Ende November 2017 brachten Abgeordnete der Regierungskoalition zudem einen Gesetzentwurf ein, der eine "parlamentarische Kontrolle" über das NABU vorsah und heftige Kritik der westlichen Partner und der ukrainischen Zivilgesellschaft auslöste (UA 13.12.2017). Daraufhin wurde der Gesetzesentwurf wieder von der Tagesordnung genommen (DS 7.12.2017), dafür aber der Vorsitzende des Komitees der Werchowna Rada zur Korruptionsbekämpfung entlassen, welcher die Ernennung des von der Regierung bevorzugten Kandidaten für das Amt des Auditors im NABU blockiert hatte (UA 13.12.2017).

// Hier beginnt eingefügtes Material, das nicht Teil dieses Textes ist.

Lemma compare_constants_outcome_witness :
  Forall (fun names =>
            exists v, Spec.canonical example_risc0_three example_ours_three names
                      = Returned v)
    [("K", "K"); ("L", "L")]%string /\
  compare_constants_on example_risc0_three example_ours_three
    [("K", "K"); ("L", "L")]%string
  = ([Compared true "K" "K"; Compared false "L" "L";
      Values (little_endian_hex 259) (little_endian_hex 7);
      Found 1;
      Detail {| m_risc0_name := "L"; m_our_name := "L";
                m_risc0_hex := little_endian_hex 259;
                m_our_hex := little_endian_hex 7 |}],
     Returned 1).
Proof.
  assert (Hev : Forall (fun names =>
                          exists v, Spec.canonical example_risc0_three
                                      example_ours_three names = Returned v)
                  [("K", "K"); ("L", "L")]%string).
  { constructor; [eexists; reflexivity|].
    constructor; [eexists; reflexivity|]. constructor. }
  split; [exact Hev|].
  destruct (compare_constants_outcome example_risc0_three example_ours_three
              [("K", "K"); ("L", "L")]%string) as [Hall _].
  destruct (Hall Hev) as (Hrun & _). exact Hrun.
Defined.

(** C6 fails as stated, in two ways.  In tables that agree on 258,
    changing the byte '5' of the decimal entry into 'x' is not reported as
    a mismatch of that entry: the run ends with [ValueError] and reports
    nothing.  And a pair whose entries agree is not reported as a match
    when a pair before it cannot be evaluated. *)
Lemma cross_check_not_pair_by_pair :
  (Forall (same_integer example_risc0 example_ours) [("K", "K")%string] /\
   single_byte_change "258" "2x8" /\
   compare_constants_on (<["K"%string := "2x8"%string]> example_risc0) example_ours
     [("K", "K")%string]
   = ([], Raised ValueError)) /\
  compare_constants_on example_risc0 example_ours [("Q", "K"); ("K", "K")]%string
  = ([], Raised (KeyError "Q")).
Proof.
  split; [split; [|split]|].
  - constructor; [|constructor].
    exists "258"%string, 258. repeat split; try reflexivity; lia.
  - exists "2"%string, "8"%string, "5"%char, "x"%char.
    repeat split; [discriminate|reflexivity..].
  - vm_compute. reflexivity.
  - vm_compute. reflexivity.
Qed.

Im Zentrum der ukrainischen Hauptstadt Kiew haben zuletzt mehrere Tausend Menschen für eine Amtsenthebung von Präsident Petro Poroschenko demonstriert. Die Kundgebung wurde von Micheil Saakaschwili angeführt - Ex-Staatschef Georgiens und Ex-Gouverneur des ukrainischen Odessa, der ursprünglich von Präsident Poroschenko geholt worden war, um gegen die Korruption vorzugehen. Saakaschwili wirft Poroschenko mangelndes Engagement im Kampf gegen die Korruption vor und steht seit einigen Wochen an der Spitze einer Protestbewegung gegen den ukrainischen Präsidenten. Mit seinen Protesten will er vorgezogene Neuwahlen erzwingen. Saakaschwili war Anfang Dezember, nach einer vorläufigen Festnahme, von einem Gericht freigelassen worden. Die Staatsanwaltschaft ermittelt gegen ihn wegen Organisation eines Staatsstreiches (DS 17.12.2017).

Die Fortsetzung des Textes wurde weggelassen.